Reproduce the section of the listing that begins at the line containing "rewrite Hsb, (proj2" and finishes at the line containing "case_decide; rewrite IHk;". Include both end lines and nothing beyond them.

Provided records section start

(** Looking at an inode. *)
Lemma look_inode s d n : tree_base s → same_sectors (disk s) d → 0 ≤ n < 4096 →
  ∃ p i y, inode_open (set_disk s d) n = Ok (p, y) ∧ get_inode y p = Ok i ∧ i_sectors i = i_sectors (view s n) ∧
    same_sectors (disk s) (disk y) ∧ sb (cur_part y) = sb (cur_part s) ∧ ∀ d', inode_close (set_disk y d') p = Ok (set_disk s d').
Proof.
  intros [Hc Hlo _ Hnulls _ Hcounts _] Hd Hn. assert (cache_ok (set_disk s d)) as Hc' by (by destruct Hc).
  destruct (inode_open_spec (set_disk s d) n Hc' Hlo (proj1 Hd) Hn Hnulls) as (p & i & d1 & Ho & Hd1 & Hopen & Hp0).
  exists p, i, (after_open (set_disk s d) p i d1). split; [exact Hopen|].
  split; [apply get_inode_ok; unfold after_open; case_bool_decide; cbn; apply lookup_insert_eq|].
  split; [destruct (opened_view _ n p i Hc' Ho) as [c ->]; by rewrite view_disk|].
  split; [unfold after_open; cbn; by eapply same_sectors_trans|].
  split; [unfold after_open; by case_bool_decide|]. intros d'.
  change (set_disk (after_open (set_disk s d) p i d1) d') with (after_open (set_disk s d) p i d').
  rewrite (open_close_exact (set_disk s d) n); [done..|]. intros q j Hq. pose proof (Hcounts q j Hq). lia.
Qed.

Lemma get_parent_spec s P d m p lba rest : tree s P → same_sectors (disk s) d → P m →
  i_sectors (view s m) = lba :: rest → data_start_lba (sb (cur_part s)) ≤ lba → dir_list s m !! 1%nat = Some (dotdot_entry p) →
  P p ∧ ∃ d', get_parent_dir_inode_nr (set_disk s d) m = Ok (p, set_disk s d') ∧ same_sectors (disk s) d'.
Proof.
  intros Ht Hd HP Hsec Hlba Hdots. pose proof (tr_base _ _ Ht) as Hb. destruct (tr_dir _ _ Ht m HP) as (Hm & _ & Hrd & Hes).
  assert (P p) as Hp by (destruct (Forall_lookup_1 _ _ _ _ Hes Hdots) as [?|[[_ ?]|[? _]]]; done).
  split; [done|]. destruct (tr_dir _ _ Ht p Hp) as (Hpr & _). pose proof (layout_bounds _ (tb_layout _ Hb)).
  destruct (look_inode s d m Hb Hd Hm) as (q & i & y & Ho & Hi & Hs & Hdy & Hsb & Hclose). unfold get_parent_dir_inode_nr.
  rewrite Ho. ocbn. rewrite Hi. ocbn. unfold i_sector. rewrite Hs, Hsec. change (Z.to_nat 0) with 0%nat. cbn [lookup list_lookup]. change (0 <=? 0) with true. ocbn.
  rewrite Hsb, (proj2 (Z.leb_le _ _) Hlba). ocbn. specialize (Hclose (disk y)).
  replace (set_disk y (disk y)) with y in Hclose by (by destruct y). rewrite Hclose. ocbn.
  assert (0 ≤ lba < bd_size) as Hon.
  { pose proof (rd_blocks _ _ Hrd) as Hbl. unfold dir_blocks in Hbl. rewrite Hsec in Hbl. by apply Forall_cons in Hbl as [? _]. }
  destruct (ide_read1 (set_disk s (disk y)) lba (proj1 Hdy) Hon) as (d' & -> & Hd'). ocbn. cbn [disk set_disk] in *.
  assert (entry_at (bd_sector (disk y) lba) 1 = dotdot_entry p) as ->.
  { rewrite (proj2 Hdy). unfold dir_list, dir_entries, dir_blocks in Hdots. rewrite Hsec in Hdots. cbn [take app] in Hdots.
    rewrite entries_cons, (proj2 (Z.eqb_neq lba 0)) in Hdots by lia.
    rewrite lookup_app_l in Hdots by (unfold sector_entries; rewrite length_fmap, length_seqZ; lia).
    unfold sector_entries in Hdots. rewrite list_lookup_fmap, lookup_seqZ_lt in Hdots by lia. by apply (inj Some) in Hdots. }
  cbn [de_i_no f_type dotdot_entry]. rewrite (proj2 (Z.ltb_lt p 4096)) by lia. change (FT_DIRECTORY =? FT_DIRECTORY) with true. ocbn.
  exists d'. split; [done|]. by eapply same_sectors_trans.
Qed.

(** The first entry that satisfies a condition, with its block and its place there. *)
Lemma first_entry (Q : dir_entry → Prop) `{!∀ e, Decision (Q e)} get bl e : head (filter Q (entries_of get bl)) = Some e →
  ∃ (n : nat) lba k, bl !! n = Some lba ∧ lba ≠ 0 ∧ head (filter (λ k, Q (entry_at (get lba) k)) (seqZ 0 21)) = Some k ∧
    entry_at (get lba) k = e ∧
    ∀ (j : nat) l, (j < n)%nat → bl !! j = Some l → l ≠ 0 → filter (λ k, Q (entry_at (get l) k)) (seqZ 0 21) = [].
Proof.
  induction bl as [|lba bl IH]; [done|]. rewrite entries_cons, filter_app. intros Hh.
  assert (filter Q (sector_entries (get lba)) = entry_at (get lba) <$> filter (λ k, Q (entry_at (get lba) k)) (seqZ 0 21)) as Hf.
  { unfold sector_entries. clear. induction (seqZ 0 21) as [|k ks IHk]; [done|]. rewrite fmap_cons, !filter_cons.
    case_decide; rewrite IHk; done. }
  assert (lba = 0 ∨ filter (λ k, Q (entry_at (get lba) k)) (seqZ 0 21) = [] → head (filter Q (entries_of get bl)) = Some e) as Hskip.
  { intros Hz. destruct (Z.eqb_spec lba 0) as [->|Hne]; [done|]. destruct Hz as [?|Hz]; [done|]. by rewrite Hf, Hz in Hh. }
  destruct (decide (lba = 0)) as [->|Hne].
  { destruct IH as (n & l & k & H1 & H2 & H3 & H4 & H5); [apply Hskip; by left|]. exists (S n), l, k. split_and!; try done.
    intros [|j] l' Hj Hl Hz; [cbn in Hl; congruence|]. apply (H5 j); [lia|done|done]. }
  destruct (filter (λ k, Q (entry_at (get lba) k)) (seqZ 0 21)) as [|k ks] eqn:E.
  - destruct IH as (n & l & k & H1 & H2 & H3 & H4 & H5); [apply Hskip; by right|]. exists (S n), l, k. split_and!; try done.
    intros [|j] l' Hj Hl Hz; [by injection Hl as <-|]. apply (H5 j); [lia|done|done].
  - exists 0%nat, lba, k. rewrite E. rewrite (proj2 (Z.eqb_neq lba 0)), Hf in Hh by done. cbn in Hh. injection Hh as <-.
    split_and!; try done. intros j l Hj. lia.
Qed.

Provided records section end

▶ _Expected answer_
  rewrite Hsb, (proj2 (Z.leb_le _ _) Hlba). ocbn. specialize (Hclose (disk y)).
  replace (set_disk y (disk y)) with y in Hclose by (by destruct y). rewrite Hclose. ocbn.
  assert (0 ≤ lba < bd_size) as Hon.
  { pose proof (rd_blocks _ _ Hrd) as Hbl. unfold dir_blocks in Hbl. rewrite Hsec in Hbl. by apply Forall_cons in Hbl as [? _]. }
  destruct (ide_read1 (set_disk s (disk y)) lba (proj1 Hdy) Hon) as (d' & -> & Hd'). ocbn. cbn [disk set_disk] in *.
  assert (entry_at (bd_sector (disk y) lba) 1 = dotdot_entry p) as ->.
  { rewrite (proj2 Hdy). unfold dir_list, dir_entries, dir_blocks in Hdots. rewrite Hsec in Hdots. cbn [take app] in Hdots.
    rewrite entries_cons, (proj2 (Z.eqb_neq lba 0)) in Hdots by lia.
    rewrite lookup_app_l in Hdots by (unfold sector_entries; rewrite length_fmap, length_seqZ; lia).
    unfold sector_entries in Hdots. rewrite list_lookup_fmap, lookup_seqZ_lt in Hdots by lia. by apply (inj Some) in Hdots. }
  cbn [de_i_no f_type dotdot_entry]. rewrite (proj2 (Z.ltb_lt p 4096)) by lia. change (FT_DIRECTORY =? FT_DIRECTORY) with true. ocbn.
  exists d'. split; [done|]. by eapply same_sectors_trans.
Qed.

(** The first entry that satisfies a condition, with its block and its place there. *)
Lemma first_entry (Q : dir_entry → Prop) `{!∀ e, Decision (Q e)} get bl e : head (filter Q (entries_of get bl)) = Some e →
  ∃ (n : nat) lba k, bl !! n = Some lba ∧ lba ≠ 0 ∧ head (filter (λ k, Q (entry_at (get lba) k)) (seqZ 0 21)) = Some k ∧
    entry_at (get lba) k = e ∧
    ∀ (j : nat) l, (j < n)%nat → bl !! j = Some l → l ≠ 0 → filter (λ k, Q (entry_at (get l) k)) (seqZ 0 21) = [].
Proof.
  induction bl as [|lba bl IH]; [done|]. rewrite entries_cons, filter_app. intros Hh.
  assert (filter Q (sector_entries (get lba)) = entry_at (get lba) <$> filter (λ k, Q (entry_at (get lba) k)) (seqZ 0 21)) as Hf.
  { unfold sector_entries. clear. induction (seqZ 0 21) as [|k ks IHk]; [done|]. rewrite fmap_cons, !filter_cons.
    case_decide; rewrite IHk; done. }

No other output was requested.